I got much of this information from: http://www.zimbio.com/Powerful+Women.+Powerful+Moms./articles/24/Mommy+mommy+dead+Disney+movie+honey
However, in The Lion King Simba DID have a mother, her name was Sarabi, so I deleted that movie from the copy & paste list from the website and I read that Alice in Wonderland did have a mother, she was just not shown because Alice was reading with her sister at the beginning of the movie.
Before the list here is an article about the lack of mothers in Disney movies:
Disney’s Dead Mothers Club
I’m not sure of many things in this world, but I’m convinced of this one: Walt Disney Studios has something against mothers. In a striking number of Disney movies - in fact, in most of the animated films, the mother gets bumped off before the film begins, or early on in the action. As far as Disney is concerned, the only good mother is a dead mother.

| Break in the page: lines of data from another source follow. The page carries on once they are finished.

Lemma undefined_chg : op_chg (S := S) undefined.
Proof. chg_op. Qed.

Lemma nil_slot_chg : op_chg (S := S) nil_slot.
Proof. chg_op. Qed.

Lemma table_chg r op : op_chg (table (instruction_set r) op).
Proof. rewrite instruction_set_slots. apply (table_all (λ _, op_chg)); [apply undefined_chg|apply nil_slot_chg|apply instruction_slots_chg]. Qed.
End tables.

(** ** Runs *)

Section runs.
Context {S : Type} `{StateDB S} `{Uint256} `{Externals}.
Context (tbl : JumpTable (S := S)) (Htbl : ∀ op, op_chg (tbl op)).

Lemma chg_charge o : op_chg o → chg (charge_dynamic (S := S) o).
Proof.
  intros (_ & _ & Hdyn) db. unfold charge_dynamic. destruct (dynamicGas o) as [dyn|] eqn:Ed; [|apply chg_pure; pure].
  apply chg_bind_pure; [pure|]. intros n. apply chg_bind; [|intros ? db'; apply chg_pure; pure].
  intros f f' r Hdb. cbn. destruct (dyn n f) as [[f1 r1]|p|] eqn:E; cbn; [|done|done].
  intros [= <- _]. by eapply Hdyn.
Qed.

Definition changed (f f' : Frame S) : Prop := changes (statedb (f_evm f)) (statedb (f_evm f')).

Lemma perform_chg op o calls (f f' : Frame S) r :
  op_chg o → calls_chg calls → perform op o calls f = Done (f', r) → changed f f'.
Proof.
  intros (He & Hl & _) Hc. unfold perform. destruct (is_log op).
  - destruct (executeLog o) as [ex|] eqn:Ex; [|done].
    destruct (ex f) as [[f1 r1]|p|] eqn:E; cbn; [|done|done]. intros [= <- _]. by eapply Hl.
  - destruct (execute o) as [ex|] eqn:Ex; [|done].
    destruct (ex calls f) as [[f1 r1]|p|] eqn:E; cbn; [|done|done]. intros [= <- _]. by eapply He.
Qed.

Lemma step_chg calls (f f' : Frame S) r : calls_chg calls → step tbl calls f = Done (f', r) → changed f f'.
Proof.
  intros Hc. unfold step. set (o := tbl _).
  destruct ((_ ← check_stack o; _ ← use_gas (constantGas o); charge_dynamic o) f) as [[f1 r1]|p|] eqn:E;
    cbn; [|done|done].
  assert (changed f f1) as Q.
  { assert (chg (_ ← check_stack o; _ ← use_gas (constantGas o); charge_dynamic o)) as Hr.
    { intros db. apply chg_bind_pure; [pure|intros _]. apply chg_bind_pure; [pure|intros _]. apply chg_charge, Htbl. }
    by eapply Hr. }
  destruct r1 as [err|[]]; [by intros [= <- _]|].
  destruct (perform _ _ _ _) as [[f2 [ev [ret err]]]|p|] eqn:E2; cbn; [|done|done].
  apply perform_chg in E2 as Q2; [|apply Htbl|done]. destruct err; intros [= <- _]; by eapply chg_trans.
Qed.

Lemma loop_chg fuel calls (f f' : Frame S) evs r :
  calls_chg calls → loop fuel tbl calls f evs = Done (f', r) → changed f f'.
Proof.
  intros Hc. revert f evs. induction fuel as [|fuel IH]; intros f evs; [done|]. cbn [loop].
  destruct (step _ _ _) as [[f1 r1]|p|] eqn:E; cbn; [|done|done]. apply step_chg in E as Q; [|done].
  destruct r1; try by intros [= <- _]. intros Q'%IH. by eapply chg_trans.
Qed.

Definition runner_chg (run : Runner (S := S)) : Prop :=
  ∀ c i ro e e' r, run c i ro e = Done (e', r) → changes (statedb e) (statedb e').

Lemma enter_state (e : EVM S) b : statedb (enter_run e b) = statedb e.
Proof. unfold enter_run. by destruct (resets _ _). Qed.
Lemma leave_state (e : EVM S) b : statedb (leave_run b e) = statedb e.
Proof. unfold leave_run. by destruct b. Qed.

Lemma run_body_chg calls : calls_chg calls → runner_chg (run_body tbl calls).
Proof.
  intros Hc c i ro e e' r. unfold run_body. cbv zeta. destruct (len _ =? 0).
  { intros [= <- _]. rewrite leave_state, enter_state. constructor. }
  destruct (loop _ _ _ _ _) as [[f [[evs ret] err]]|p|] eqn:El; cbn; [|done|done].
  apply loop_chg in El; [|done]. unfold changed in El. cbn [f_evm] in El. rewrite enter_state in El.
  destruct evs as [evs|]; cbn.
  - destruct (set_top_events _ _) as [e2|p|] eqn:E2; cbn; [|done|done]. intros [= <- _].
    apply set_top_events_state in E2 as [Hs2 _]. by rewrite leave_state, Hs2.
  - intros [= <- _]. by rewrite leave_state.
Qed.
End runs.

(** ** Calls and creations *)

Section calls.
Context {S : Type} `{StateDB S} `{Uint256} `{Externals}.
Context (run : Runner (S := S)) (Hrun : runner_chg run).

(** The state is the one before, or was reverted to the snapshot taken of it. *)
Definition undone (s s' : S) : Prop :=
  s' = s ∨ ∃ s0 n s1, Snapshot s = (s0, n) ∧ changes s0 s1 ∧ RevertToSnapshot n s1 = Ret s'.

Lemma undone_changes s s' : undone s s' → changes s s'.
Proof. intros [->|(s0 & n & s1 & ? & ? & ?)]; [constructor|by eapply chg_revert]. Qed.

(** What a call does: changes, and none that last when it reports an error. *)
Definition call_chg (s : S) (s' : S) (err : option VmError) : Prop :=
  changes s s' ∧ (err ≠ None → undone s s').

Lemma call_same s err : call_chg s s err.
Proof. split; [constructor|by left]. Qed.

Lemma settled_chg s sn (e : EVM S) (m : Res (EVM S * (bytes * Z * option VmError))) e' r :
  Snapshot (statedb e) = (s, sn) →
  (∀ e1 r1, m = Done (e1, r1) → changes s (statedb e1)) →
  mbind (M:=Res) (λ '(e1, (ret, gas, err)), settle sn e1 ret gas err) m = Done (e', r) →
  call_chg (statedb e) (statedb e') (snd r).
Proof.
  intros Hsn Hm. destruct m as [[e1 [[ret gas] err]]|p|]; cbn; [|done|done].
  pose proof (Hm _ _ eq_refl) as Q. unfold settle. destruct err as [x|].
  - destruct (RevertToSnapshot sn (statedb e1)) as [s2|p] eqn:Er; cbn; [|done]. intros [= <- <-]. cbn.
    assert (undone (statedb e) s2) as Hu by (right; eauto 6). split; [by apply undone_changes|done].
  - intros [= <- <-]. split; [|done]. eapply chg_trans; [by eapply chg_snapshot|done].
Qed.

Lemma recorded_chg (e : EVM S) node k i b e' r :
  run_recorded run e node k i b = Done (e', r) → changes (statedb e) (statedb e').
Proof.
  unfold run_recorded. destruct (run k i b (push_node e node)) as [[e2 r2]|p|] eqn:E; cbn; [|done|done].
  destruct r2 as [[k2 ret] err]. apply Hrun in E as Q. cbn in Q.
  destruct (pop_node e2) as [e3|p|] eqn:Ep; cbn; [|done|done]. intros [= <- _].
  apply pop_node_state in Ep as [-> _]. done.
Qed.

(** The run of a call's contract, from the state the call left it. *)
Lemma new_contract_chg (e e1 : EVM S) c o v g k k' node i b e' r :
  NewContract e c o v g = (e1, k') →
  ('(e2, (k2, ret, err)) ← run_recorded run e1 node k i b; Done (e2, (ret, Gas k2, err))) = Done (e', r) →
  changes (statedb e) (statedb e').
Proof.
  intros [<- _]%NewContract_state.
  destruct (run_recorded run e1 node k i b) as [[e2 [[k2 ret] err]]|p|] eqn:E; cbn; [|done|done].
  intros [= <- _]. by eapply recorded_chg.
Qed.

Lemma transfer_chg (s : S) a b v : changes s (Transfer s a b v).
Proof. unfold Transfer. eapply chg_trans; [apply chg_sub|apply chg_add]. Qed.

Lemma Call_chg caller addr input gas value e e' r :
  Call run caller addr input gas value e = Done (e', r) → call_chg (statedb e) (statedb e') (snd r).
Proof.
  unfold Call. destruct (_ <? depth e); [intros [= <- _]; apply call_same|].
  destruct (negb _ && _); [intros [= <- _]; apply call_same|].
  destruct (Snapshot (statedb e)) as [s sn] eqn:Esn. cbv zeta.
  destruct (negb _ && _); [intros [= <- <-]; split; [by eapply chg_snapshot|done]|].
  set (s1 := Transfer _ _ _ _). intros E.
  assert (changes s s1) as Ht.
  { unfold s1. destruct (Exist s addr); [apply transfer_chg|].
    eapply chg_trans; [apply chg_create|apply transfer_chg]. }
  eapply settled_chg; [exact Esn| |exact E].
  intros e1 r1. destruct (precompile _ _); [by intros [= <- _]|].
  destruct (len _ =? 0).
  - destruct (attach_leaf _ _) as [e2|p|] eqn:Ea; cbn; [|done|done]. intros [= <- _].
    unfold attach_leaf in Ea. cbn in Ea. destruct (CallStack e); [done|]. by injection Ea as <-.
  - destruct (NewContract _ _ _ _ _) as [e2 k] eqn:EN. intros Hr.
    eapply chg_trans; [exact Ht|]. by eapply (new_contract_chg (set_statedb e s1)).
Qed.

I take this rather personally, because I am a mother, and have read the Disney books and seen the Disney movies with my children. Naturally, I’m always looking for a “cuddle moment” - when the kids and I can say “Awww,” looking at the close mother-child relationship, and feel a rush of recognition in it. However, time and time again, we see something sinister instead: dead mothers, or protagonists apparently not of woman born. It is noteworthy that Disney deletes all reference to the most primary human relationship.
Put briefly, the Disney message is: there is no such thing as a mother; having a mother is not a factor in your life in any way; remove Mom from any of your feelings, thoughts, or behavior. Not a frame or a word is wasted on Mom stuff. (Dad, however, is another story; you’ve got to have a Special Relationship with him, or you won’t get anywhere in life.)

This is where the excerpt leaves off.